▶ [WHAT YOU HAVE TO DO]
Make an exact copy of the lines starting at the top of the listing below and ending at the line that contains "Definition CompressionNone : Z := 0.", inclusive.

━━━━━ DATA ━━━━━

(* ===== verification/Batch.v ===== *)
(** * The data-batch format ([src/buffer/batch.go])

    [EncodeBatch] and [DecodeBatch], over every input: the layout
    [record block, compression type, record count, version], the size checks,
    and the two compression types. The zstd library is not part of the
    repository: it is the parameter [zstd_lib], and [ZstdLaws] states the
    documented behaviour of its [EncodeAll] and [DecodeAll] that the format
    relies on. *)

From S2P Require Import Prelude GoError Bytes.

(** ** Constants *)

Definition CompressionNone : Z := 0.
Definition CompressionZstd : Z := 1.

Definition batchEntryLenSize : Z := 4.
Definition batchVersionSize : Z := 2.
Definition batchCountSize : Z := 4.
Definition batchCompSize : Z := 1.
Definition batchFooterSize : Z := batchCompSize + batchCountSize + batchVersionSize.
Definition batchVersion : Z := 1.

(** ** The zstd library *)

Record zstd_lib := {
  zstd_NewWriter : option error;             (** error of creating an encoder *)
  zstd_EncodeAll : bytes -> bytes -> bytes;  (** [enc.EncodeAll(src, dst)] *)
  zstd_Close : option error;                 (** error of [enc.Close()] *)
  zstd_NewReader : option error;             (** error of creating a decoder *)
  zstd_DecodeAll : bytes -> bytes -> bytes + error;  (** [dec.DecodeAll(input, dst)] *)
}.

(** [DecodeAll] of what [EncodeAll] produced gives the input back. *)
Class ZstdLaws (z : zstd_lib) := {
  DecodeAll_EncodeAll src : zstd_DecodeAll z (zstd_EncodeAll z src []) [] = inl src;
}.

Section Codec.
  Context (zstd : zstd_lib).

(** ** Encoding *)

(** The size loop at the head of [EncodeBatch]: rejects an entry whose length
    does not fit the length prefix, and sums the block size (the capacity of
    the buffers allocated next). *)
Fixpoint blockSize (entries : list bytes) (dataSize : Z) : outcome Z :=
  match entries with
  | [] => Ret dataSize
  | e :: entries =>
      if MaxUint32 <? len e
      then Fail (invalidInputErr ("entry size " +:+ pretty (len e) +:+ " exceeds u32 max"))
      else blockSize entries (dataSize + (batchEntryLenSize + len e))
  end.

(** The loop that appends each entry after its length. *)
Definition appendRecords (buf : bytes) (entries : list bytes) : bytes :=
  foldl (fun buf e => AppendUint32 buf (uint32 (len e)) ++ e) buf entries.

(** The footer: compression type, record count, version. *)
Definition appendBatchFooter (buf : bytes) (compression : Z) (entries : list bytes) : bytes :=
  let buf := buf ++ [byte_of_Z compression] in
  let buf := AppendUint32 buf (uint32 (len entries)) in
  AppendUint16 buf batchVersion.

Definition EncodeBatch (entries : list bytes) (compression : Z) : outcome bytes :=
  _ ← blockSize entries 0;
  if compression =? CompressionNone then
    let buf := appendRecords [] entries in
    Ret (appendBatchFooter buf compression entries)
  else if compression =? CompressionZstd then
    let entryBuf := appendRecords [] entries in
    match zstd_NewWriter zstd with
    | Some err =>
        Fail (serializationErr ("zstd encoder init failed: " +:+ error_message err))
    | None =>
        let buf := zstd_EncodeAll zstd entryBuf [] in
        match zstd_Close zstd with
        | Some err =>
            Fail (serializationErr ("zstd encoder close failed: " +:+ error_message err))
        | None => Ret (appendBatchFooter buf compression entries)
        end
    end
  else Fail (serializationErr ("unsupported compression type: " +:+ pretty compression)).

(** ** Decoding *)

(** The record loop of [DecodeBatch]. *)
Fixpoint decodeRecords (n : nat) (entryData : bytes) (offset : Z) (entries : list bytes)
    : outcome (list bytes) :=
  match n with
  | O => Ret entries
  | S n =>
      _ ← fail_if (len entryData <? offset + batchEntryLenSize)
            (serializationErr "truncated record length");
      entryLen ← read_uint 4 entryData offset;
      let offset := offset + batchEntryLenSize in
      _ ← fail_if (len entryData <? offset + entryLen)
            (serializationErr "truncated record data");
      entry ← slice entryData offset (offset + entryLen);
      decodeRecords n entryData (offset + entryLen) (entries ++ [entry])
  end.

(** The switch of [DecodeBatch] on the compression type. *)
Definition decompressBlock (compType : Z) (recordBlock : bytes) : outcome bytes :=
  if compType =? CompressionNone then Ret recordBlock
  else if compType =? CompressionZstd then
    match zstd_NewReader zstd with
    | Some err =>
        Fail (serializationErr ("zstd decoder init failed: " +:+ error_message err))
    | None =>
        match zstd_DecodeAll zstd recordBlock [] with
        | inr err =>
            Fail (serializationErr ("zstd decompression failed: " +:+ error_message err))
        | inl decompressed => Ret decompressed
        end
    end
  else Fail (serializationErr ("unsupported compression type: " +:+ pretty compType)).

Definition DecodeBatch (data : bytes) : outcome (list bytes) :=
  _ ← fail_if (len data <? batchFooterSize) (serializationErr "batch too small for footer");
  let footerStart := len data - batchFooterSize in
  footer ← slice_from data footerStart;
  compressionByte ← index footer 0;
  recordCount ← read_uint 4 footer 1;
  version ← read_uint 2 footer 5;
  _ ← fail_if (negb (version =? batchVersion))
        (serializationErr ("unsupported batch version: " +:+ pretty version));
  let compType := byte_to_Z compressionByte in
  recordBlock ← slice_to data footerStart;
  entryData ← decompressBlock compType recordBlock;
  decodeRecords (Z.to_nat recordCount) entryData 0 [].

(** ** The record block *)

(** An entry fits the format when its length fits the 32-bit prefix. *)
Definition entry_fits (e : bytes) : Prop := len e <= MaxUint32.

Definition record (e : bytes) : bytes := le_put 4 (len e) ++ e.
Definition records (entries : list bytes) : bytes := entries ≫= record.

Lemma records_cons e entries : records (e :: entries) = record e ++ records entries.
Proof. done. Qed.

(** The bytes the block takes: what the size loop computes. *)
Definition recordsSize (entries : list bytes) : Z :=
  sumZ ((fun e => batchEntryLenSize + len e) <$> entries).

Lemma is_uint32_fits e : entry_fits e -> is_uint32 (len e).
Proof. unfold entry_fits, is_uint32. len_lia. Qed.

Lemma appendRecords_spec buf entries : appendRecords buf entries = buf ++ records entries.
Proof.
  unfold appendRecords, records. rewrite <- foldl_append.
  revert buf. induction entries as [|e entries IH]; intros buf; cbn; [done|].
  unfold AppendUint32. rewrite le_put_uint32, <- (assoc_L (++)). apply IH.
Qed.

Lemma len_records entries : len (records entries) = recordsSize entries.
Proof.
  unfold recordsSize. induction entries as [|e entries IH]; [done|].
  rewrite records_cons, fmap_cons. unfold record.
  autorewrite with len. rewrite IH. unfold batchEntryLenSize. lia.
Qed.

Lemma blockSize_spec entries d :
  Forall entry_fits entries -> blockSize entries d = Ret (d + recordsSize entries).
Proof.
  unfold recordsSize. intros H. revert d.
  induction H as [|e entries He _ IH]; intros d; cbn [blockSize].
  - rewrite fmap_nil, sumZ_nil. f_equal. lia.
  - unfold entry_fits in He. case_test; [lia|]. rewrite IH, fmap_cons, sumZ_cons. f_equal. lia.
Qed.

Lemma blockSize_Ret_inv entries d d' :
  blockSize entries d = Ret d' -> Forall entry_fits entries.
Proof.
  revert d. induction entries as [|e entries IH]; intros d; cbn [blockSize]; [constructor|].
  case_test; [done|]. intros. constructor; [unfold entry_fits; lia|eauto].
Qed.

Lemma blockSize_not_Panic entries d : blockSize entries d <> Panic.
Proof. revert d. induction entries; intros; cbn [blockSize]; [done|]. case_test; auto. Qed.

(** Decoding [n] records of an encoded block gives its first [n] entries. *)
Lemma decodeRecords_records n : forall entries d off y acc,
  Forall entry_fits entries -> (n <= length entries)%nat ->
  suffix_at d off (records entries ++ y) ->
  decodeRecords n d off acc = Ret (acc ++ take n entries).
Proof.
  induction n as [|n IH]; intros entries d off y acc Hfit Hn Hs; cbn [decodeRecords take].
  { by rewrite app_nil_r. }
  destruct entries as [|e entries]; [cbn in Hn; lia|].
  apply Forall_cons in Hfit as [He Hfit].
  rewrite records_cons in Hs. unfold record in Hs. rewrite <- !(assoc_L (++)) in Hs.
  pose proof (suffix_at_len _ _ _ Hs) as Hl. autorewrite with len in Hl.
  pose proof (len_nonneg (records entries)). len_pose. unfold batchEntryLenSize.
  rewrite fail_if_pass by (apply Z.ltb_ge; lia).
  rewrite (suffix_at_read32 _ _ _ _ Hs) by by apply is_uint32_fits. advance Hs.
  cbn [mbind outcome_bind]. rewrite fail_if_pass by (apply Z.ltb_ge; lia).
  rewrite (suffix_at_slice _ _ _ _ _ Hs) by done. cbn [mbind outcome_bind].
  apply suffix_at_advance with (n := len e) in Hs; [|done].
  rewrite (IH entries _ _ y); [|done|cbn in Hn; lia|done].
  by rewrite <- (assoc_L (++)).
Qed.

(** What the record loop accepts is the encoding of what it returns. *)
Lemma decodeRecords_sound n : forall d off acc es,
  decodeRecords n d off acc = Ret es -> 0 <= off <= len d ->
  exists entries rest,
    es = acc ++ entries /\ length entries = n /\ Forall entry_fits entries /\
    drop (Z.to_nat off) d = records entries ++ rest.
Proof.
  induction n as [|n IH]; intros d off acc es H Hoff; cbn [decodeRecords] in H.
  { bind_inv. subst. exists [], (drop (Z.to_nat off) d). by rewrite app_nil_r. }
  unfold batchEntryLenSize in *.
  apply fail_if_bind_inv in H as [Hg1 H]. apply Z.ltb_ge in Hg1.
  apply bind_Ret_inv in H as (v & Hread & H).
  apply read_uint_inv in Hread as (_ & _ & Hv & Hput).
  apply fail_if_bind_inv in H as [Hg2 H]. apply Z.ltb_ge in Hg2.
  rewrite slice_Ret in H by lia. cbn [mbind outcome_bind] in H.
  replace (off + 4 + v - (off + 4)) with v in H by lia.
  set (e := take _ _) in H.
  apply IH in H as (entries & rest & -> & Hn & Hfit & Hd); [|lia].
  exists (e :: entries), rest.
  assert (len e = v) as Hlen.
  { unfold e. rewrite len_take by (rewrite len_drop; lia). lia. }
  split_and!; [by rewrite <- (assoc_L (++))|cbn; lia| |].
  - constructor; [unfold entry_fits, MaxUint32; lia|done].
  - rewrite records_cons. unfold record. rewrite Hlen, Hput, <- !(assoc_L (++)).
    rewrite <- (take_drop 4 (drop (Z.to_nat off) d)) at 1. f_equal.
    rewrite drop_drop. replace (Z.to_nat off + 4)%nat with (Z.to_nat (off + 4)) by lia.
    rewrite <- (take_drop (Z.to_nat v) (drop _ d)) at 1. unfold e. f_equal.
    rewrite drop_drop, <- Hd. f_equal. lia.
Qed.

Lemma decodeRecords_not_Panic n : forall d off acc,
  0 <= off -> decodeRecords n d off acc <> Panic.
Proof.
  induction n as [|n IH]; intros d off acc Hoff; cbn [decodeRecords]; [done|].
  unfold batchEntryLenSize.
  apply fail_if_bind_not_Panic. intros Hg%Z.ltb_ge.
  destruct (read_uint_Ret 4 d off) as (v & -> & Hv); [lia|lia|]. cbn [mbind outcome_bind].
  apply fail_if_bind_not_Panic. intros Hg'%Z.ltb_ge.
  apply bind_not_Panic; [apply slice_not_Panic; lia|intros; apply IH; lia].
Qed.

(** ** The whole batch *)

Definition batchFooter (compression count : Z) : bytes :=
  byte_of_Z compression :: le_put 4 count ++ le_put 2 batchVersion.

━━━━━

▶ [ANSWER BOX]
(* ===== verification/Batch.v ===== *)
(** * The data-batch format ([src/buffer/batch.go])

    [EncodeBatch] and [DecodeBatch], over every input: the layout
    [record block, compression type, record count, version], the size checks,
    and the two compression types. The zstd library is not part of the
    repository: it is the parameter [zstd_lib], and [ZstdLaws] states the
    documented behaviour of its [EncodeAll] and [DecodeAll] that the format
    relies on. *)

From S2P Require Import Prelude GoError Bytes.

(** ** Constants *)

Definition CompressionNone : Z := 0.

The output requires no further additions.